The ailment proved to be Ménière's Syndrome. "The problem is not considered very significant for an earth-bound person, but it sure can finish you as a pilot," he said during a 1970 interview for Naval Aviator News. "I convinced myself it would eventually work itself out, but it didn't. Tom Stafford had told me about Dr. House, out in Los Angeles, who could perform an operation on this particular kind of inner ear trouble. At first it sounded a little risky but, in 1968, I finally decided on having it done. With NASA's permission I went out to California. In order to keep the whole business quiet, Dr. House and I agreed that I should check into the hospital under an assumed name. It was the doctor's secretary who came up with it. So, as Victor Poulis, I had the operation, and six months later my ear was fine."

Although his surgery was successful, Shepard had lost his chance to fly on Gemini, and there were serious doubts that he would ever fly into space again. Earlier, in order to remain part of the astronaut cadre, he had accepted an interim appointment as Chief of the Astronaut Office, which made him a major force in the training and assignment of his fellow astronauts.
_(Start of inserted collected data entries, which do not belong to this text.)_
Lemma encap_recv_not_consumed_witness :
  let r := @handle_ingress (Sample.ingress_ops 0 false) (Sample.udp_socket 64)
             (Sample.buffer Sample.control_packet []) in
  fst r <> 0 /\
  0 < fst r /\ count is_kfree_skb (m_trace (snd r)) = 0%nat.
Proof.
  cbv zeta.
  assert (H : fst (@handle_ingress (Sample.ingress_ops 0 false)
                     (Sample.udp_socket 64)
                     (Sample.buffer Sample.control_packet [])) <> 0)
    by (vm_compute; discriminate).
  destruct (@encap_recv_not_consumed (Sample.ingress_ops 0 false) _ _ H)
    as (H1 & H2 & _).
  split; [exact H | split; [exact H1 | exact H2]].
Defined.

Lemma send_skb_unusable_cache_fresh_lookup_witness :
  let stale := Some {| dc_dst := 40960; dc_saddr := 167772162 |} in
  let b := Sample.bind_to AF_INET Sample.remote4 in
  let peer := Sample.peer_with (Some Sample.transport) (Some b) in
  let m := @send Sample.egress_ops Sample.tun peer Sample.payload stale in
  @cache_unusable4 Sample.egress_ops (sk Sample.transport) stale /\
  (exists pre post,
     m_trace m = pre ++ Ev_dst_cache_reset ::
                   Ev_ip_route_output_flow (flow4_init b (sk Sample.transport))
                     Sample.route4 :: post /\
     count is_xmit pre = 0%nat) /\
  m_cache m = Some {| dc_dst := Sample.route4; dc_saddr := Sample.local4 |}.
Proof.
  cbv zeta.
  assert (Hc : @cache_unusable4 Sample.egress_ops (sk Sample.transport)
                 (Some {| dc_dst := 40960; dc_saddr := 167772162 |}))
    by (right; reflexivity).
  destruct (@send_skb_unusable_cache_fresh_lookup Sample.egress_ops Sample.tun
              (Sample.peer_with (Some Sample.transport)
                 (Some (Sample.bind_to AF_INET Sample.remote4)))
              Sample.payload
              (Some {| dc_dst := 40960; dc_saddr := 167772162 |})) as [H4 _].
  destruct (H4 Sample.transport (Sample.bind_to AF_INET Sample.remote4)
              eq_refl eq_refl eq_refl Hc)
    as (pre & post & E & Hpre & _ & _ & Hcache).
  split; [exact Hc | split; [exists pre, post; split; [exact E | exact Hpre]
                            | exact Hcache]].
Defined.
Eventually his never-say-die attitude would see him regain active astronaut status, and he quickly began a determined campaign for a slot aboard a manned Apollo lunar mission.
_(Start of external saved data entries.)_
(** ** The text output of the command *)

Lemma outputText_loop_spec (n : nat) (results : list DecodeResult) :
  ∀ i written exitCode,
    outputText_loop n i results written exitCode
    = (written ++ imap (λ j, outputLine n (i + j)) results,
       if forallb Status results then exitCode else 1%Z).
Proof.
  induction results as [|r results IH]; intros i written exitCode;
    cbn [outputText_loop imap forallb].
  - by rewrite app_nil_r.
  - rewrite IH, <- app_assoc. cbn [app]. rewrite Nat.add_0_r. f_equal.
    + do 2 f_equal. apply imap_ext. intros j x _. cbn. f_equal. lia.
    + by destruct (Status r), (forallb Status results).
Qed.

(** X19. [outputText] writes one line for each result, in order,
    whatever the URLs it is given; the exit code is 0 exactly when every
    result has a true status, and 1 exactly when some result has
    not. *)
Theorem outputText_exit_code (urls : list string) (results : list DecodeResult) :
  ∃ written exitCode,
    outputText urls results = (written, exitCode) ∧
    written = imap (outputLine (length results)) results ∧
    (exitCode = 0%Z ↔ Forall (λ r, Status r = true) results) ∧
    (exitCode = 1%Z ↔ Exists (λ r, Status r = false) results).
Proof.
  eexists _, _. unfold outputText. rewrite outputText_loop_spec.
  split; [reflexivity|]. split; [done|].
  destruct (forallb Status results) eqn:Hall.
  - pose proof Hall as Hall'. rewrite forallb_forall in Hall'.
    assert (Forall (λ r, Status r = true) results) as HF.
    { apply Forall_forall. intros r Hr. apply Hall'.
      by apply list_elem_of_In. }
    split; [done|]. split; [done|].
    intros (r & Hr & Hs)%Exists_exists. rewrite Forall_forall in HF.
    rewrite (HF r Hr) in Hs. done.
  - assert (Exists (λ r, Status r = false) results) as HE.
    { apply not_true_iff_false in Hall.
      destruct (decide (Exists (λ r, Status r = false) results)) as [|Hno];
        [done|].
      destruct Hall. apply forallb_forall. intros r Hr%list_elem_of_In.
      destruct (Status r) eqn:Hs; [done|]. destruct Hno.
      apply Exists_exists. by exists r. }
    split; [|done]. split; [done|].
    intros HF. apply Exists_exists in HE as (r & Hr & Hs).
    rewrite Forall_forall in HF. rewrite (HF r Hr) in Hs. done.
Qed.

(** ** The construction of a decoder *)

Lemma NewGoogleDecoder_client (w : World) (opts : list DecoderOption)
    (d : GoogleDecoder) :
  NewGoogleDecoder w opts = inr d → is_Some (client d).
Proof.
  unfold NewGoogleDecoder. cbv zeta. destruct (negb _).
  - destruct (createTransportWithProxy w _); [done|]. intros [= <-]. by eexists.
  - intros [= <-]. by eexists.
Qed.

(** X20. A decoder [NewGoogleDecoder] returns holds a client, so that
    decoding with it never panics and gives an informative result; and
    [NewGoogleDecoder] fails only with the error of the transport of a
    non-empty proxy. *)
Theorem constructed_decoder_decodes (w : World) (opts : list DecoderOption)
    (sourceURL : string) :
  match NewGoogleDecoder w opts with
  | inr d =>
      ∃ c r, client d = Some c ∧
             GoogleDecoder_Decode w d sourceURL = Some r ∧
             Decode (envOf w c) sourceURL = Some r ∧ informative r
  | inl err =>
      ∃ p, p ≠ "" ∧ createTransportWithProxy w p = inl err
  end.
Proof.
  destruct (NewGoogleDecoder w opts) as [err|d] eqn:Hnew.
  - revert Hnew. unfold NewGoogleDecoder. cbv zeta.
    destruct (String.eqb_spec (proxy (foldl (λ d opt, opt d)
                                        (mkGoogleDecoder None "") opts)) "")
      as [|Hp]; cbn [negb]; [done|].
    destruct (createTransportWithProxy w _) eqn:Ht; [|done].
    intros [= <-]. eexists. by split.
  - destruct (NewGoogleDecoder_client w opts d Hnew) as [c Hc].
    destruct (newDecoderV1WithClient_total (envOf w c) sourceURL)
      as (r & Hr & Hinf).
    exists c, r. unfold GoogleDecoder_Decode, Decode. rewrite Hc. by cbn.
Qed.

(** X21. [GNewsDecoder] without a proxy, or with the empty proxy,
    decodes with the default client of 30 seconds; with any other proxy
    it returns the error of the transport as a failure, or decodes with
    that transport. *)
Theorem GNewsDecoder_proxy_cases (w : World) (sourceURL : string) :
  GNewsDecoder w sourceURL None
    = Decode (envOf w (mkClient None 30)) sourceURL ∧
  GNewsDecoder w sourceURL (Some "")
    = Decode (envOf w (mkClient None 30)) sourceURL ∧
  ∀ p, p ≠ "" →
    GNewsDecoder w sourceURL (Some p)
    = match createTransportWithProxy w p with
      | inl err => Some (failed err)
      | inr transport =>
          Decode (envOf w (mkClient (Some transport) 30)) sourceURL
      end.
Proof.
  split; [done|]. split; [done|]. intros p Hp.
  unfold GNewsDecoder, proxyOpts, NewGoogleDecoder.
  destruct (String.eqb_spec p "") as [|_]; [done|]. cbn.
  destruct (String.eqb_spec p "") as [|_]; [done|]. cbn.
  by destruct (createTransportWithProxy w p).
Qed.

(** X22. [GNewsDecoderConcurrent] can return, and returns one result
    for each URL: every one the failure of [NewGoogleDecoder] when the
    decoder cannot be made, and otherwise, at each index, what the
    decoder returns for the URL of that index. *)
Theorem GNewsDecoderConcurrent_results (w : World) (sourceURLs : list string)
    (concurrency : Z) (proxyURL : option string) :
  (∃ evs rs,
     GNewsDecoderConcurrent_returns w sourceURLs concurrency proxyURL evs rs) ∧
  ∀ evs rs,
    GNewsDecoderConcurrent_returns w sourceURLs concurrency proxyURL evs rs →
    length rs = length sourceURLs ∧
    match NewGoogleDecoder w (proxyOpts proxyURL) with
    | inl err =>
        ∀ i, (i < length sourceURLs)%nat → rs !! i = Some (failed err)
    | inr d =>
        ∀ i u, sourceURLs !! i = Some u →
               rs !! i = GoogleDecoder_Decode w d u
    end.
Proof.
  unfold GNewsDecoderConcurrent_returns. split.
  - destruct (NewGoogleDecoder w (proxyOpts proxyURL)) as [err|d] eqn:Hnew.
    + by eexists _, _.
    + destruct (NewGoogleDecoder_client _ _ _ Hnew) as [c Hc].
      destruct (sequential_returns (NewConcurrentDecoder (envOf w c) concurrency)
                  PlainFanOut sourceURLs
                  (NewConcurrentDecoder_positive _ _)) as [rs Hrs].
      exists (sequential (length sourceURLs)), rs, c. by split.
  - intros evs rs.
    destruct (NewGoogleDecoder w (proxyOpts proxyURL)) as [err|d] eqn:Hnew.
    + intros [_ ->]. split; [by rewrite length_replicate|].
      intros i Hi. by apply lookup_replicate_2.
    + intros (c & Hc & st & Hrun & Hret & <-).
      apply fanOutInv_run in Hrun. split; [apply Hrun|].
      intros i u Hu. unfold GoogleDecoder_Decode. rewrite Hc. cbn.
      destruct (returned_slot _ PlainFanOut sourceURLs evs st i u Hrun Hret Hu)
        as [(r & Hdec & -> & _)|[[=] _]].
      symmetry. exact Hdec.
Qed.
Almost a decade after his pioneering flight aboard Freedom 7, 47-year-old Shepard made a second and final trip into space as commander of Apollo 14, launched on 31 January 1971. In doing so, he became the oldest of the twelve men whose footprints still remain embedded in the lunar soil. He spent thirty-three hours traversing and exploring the Fra Mauro area together with Edgar Mitchell, and freely admits shedding tears of wonder and joy when he stood on the moon's surface for the first time beneath Lunar Module Antares.

At the end of their final lunar excursion, Shepard impishly pulled out a club head he had secretly brought along and clipped it onto the shaft of a soil-sample scoop. He then dropped a golf ball onto the surface of the moon and began a modified one-armed backswing. "Unfortunately the suit is so stiff I can't do this with two hands," he reported back to Earth, "but I'm going to try a little sand trap shot here." Using only his right hand he whacked the first of two balls for what he later described with a wide aviator's grin as "miles and miles."

Alan Shepard on the lunar surface, Apollo 14 (Photo: NASA)

Once, in an interview for the Hall of Science and Exploration, Shepard was asked what he would nominate as his proudest accomplishment, and he said it was being chosen to make the first manned American flight into space. "That was competition at its best," he stated, with his usual unapologetic candor. "Not because of the fame or the recognition that went with it, but because of the fact that America's best test pilots went through this selection process down to seven guys, and of those seven, I was the first one to go. That will always be the most satisfying thing for me.

"During the actual process of flying aircraft, or flying the Spirit of St. Louis, one doesn't think of oneself as being a hero or historical figure. One does it because the challenge is there, and one feels reasonably qualified to accomplish it." After a pause he added, "I must admit, maybe I am a piece of history after all."

On Tuesday, 21 July 1998, the world lost America's first astronaut in space to the insidious disease leukemia. He had fought a typically stoic and mostly private two-year battle against the tenacious cancer, but it was a fight even he could not win.

Rear Admiral Alan Shepard, an authentic twentieth century hero, passed away in his sleep at the Monterey Community Hospital in California. He was 74 years old.